As I mentioned before, I have four sites that currently run 2.0.6 and I cannot reproduce this error. I strongly recommend that you take advantage of the offer of mirroring your site to rule out server configuration. I'm sure you're quite competent at what you do, but even the best overlook things sometimes.

Quote:

You may want to submit your modifications to the Devs to make sure they do not pose a security risk. Nobody knows XOOPS better than the people that made it.

Food for thought.....
The beauty of open source is that many eyes are searching for the needle in the hay stack. Even though you may have looked at an area 10 times and saw nothing, the other people who are looking may look in the same area and find the needle the first time.

If you share you files with those who made Xoops, you may find that your problem will be solved more efficiently.

Quote:
Well, I don't think that's entirely true. There is obviously something about the way XOOPS does sessions that, on certain servers, causes problems. If there wasn't, it wouldn't have happened on our site as well!

Just because it doesn't happen to everyone doesn't mean it's not a bug. We just have to figure out why it happens, and how to get rid of it.

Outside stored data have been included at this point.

(* ===== verification/PolicyControllerFacts.v ===== *)
(** Properties of the PolicyEndpoint reconciler: which rules a pod identifier gets, what its
    maps record, and, against the promises of [BpfInterface], what is programmed. *)
From S2P Require Import Prelude NetIP ApiTypes Utils FwRules Datapath Effects PolicyUtils BpfInterface PolicyController.

(** * The rules of a pod identifier *)

Definition found_endpoints (k : K8sClient) (ns : gostring) (names : list gostring) : list PolicyEndpoint :=
  omap (fun n => match k8s_Get k (mkNamespacedName n ns) with Found pe => Some pe | _ => None end) names.

(** The endpoints that count: all of them, or those of other policies in the delete flow. *)
Definition considered (isDeleteFlow : bool) (resourceName : gostring) (names : list gostring) : list gostring :=
  if isDeleteFlow then filter (fun n => GetParentNPNameFromPEName n <> GetParentNPNameFromPEName resourceName) names
  else names.

Definition isolates (dir : gostring) (pe : PolicyEndpoint) : bool := bool_decide (dir ∈ PodIsolation (pe_Spec pe)).

Lemma isolation_fold (l : list gostring) nI nE a b :
  foldl (fun '(i, e) value => (i || (bool_decide (value = PolicyTypeIngress) && (nI =? 0)%nat),
                               e || (bool_decide (value = PolicyTypeEgress) && (nE =? 0)%nat))) (a, b) l
  = (a || (bool_decide (PolicyTypeIngress ∈ l) && (nI =? 0)%nat),
     b || (bool_decide (PolicyTypeEgress ∈ l) && (nE =? 0)%nat)).
Proof.
  revert a b. induction l as [|v l IH]; intros a b; cbn [foldl].
  - rewrite !bool_decide_eq_false_2 by apply not_elem_of_nil. cbn. by rewrite !orb_false_r.
  - rewrite IH. f_equal; rewrite <-orb_assoc; f_equal; rewrite <-andb_orb_distrib_l; f_equal;
      repeat case_bool_decide; set_solver.
Qed.

Lemma deriveDefaultPodIsolation_spec pe nI nE :
  deriveDefaultPodIsolation pe nI nE =
  (isolates PolicyTypeIngress pe && (nI =? 0)%nat, isolates PolicyTypeEgress pe && (nE =? 0)%nat).
Proof. unfold deriveDefaultPodIsolation. by rewrite isolation_fold. Qed.

Lemma length_app_nil {A} (a b : list A) : ((length (a ++ b) =? 0)%nat = true <-> a = [] /\ b = []).
Proof. rewrite Nat.eqb_eq, length_app. destruct a, b; cbn; naive_solver lia. Qed.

Now, for us the solution was to turn custom session handling off. At least, no-one has reported the problem since then! So what is it about custom session handling that could cause this, and what are the common factors in the servers that have exhibited the problem? That's the line of questioning we should follow. I don't think it's terribly helpful to suggest that the original poster is at fault because it couldn't possibly be XOOPS

BTW, we modified no core XOOPS files.

Oh, and if you wanted to see 'undue alarm' you should've seen the other site admin and myself on Sunday night when we discovered the security problem, about an hour after the site went live!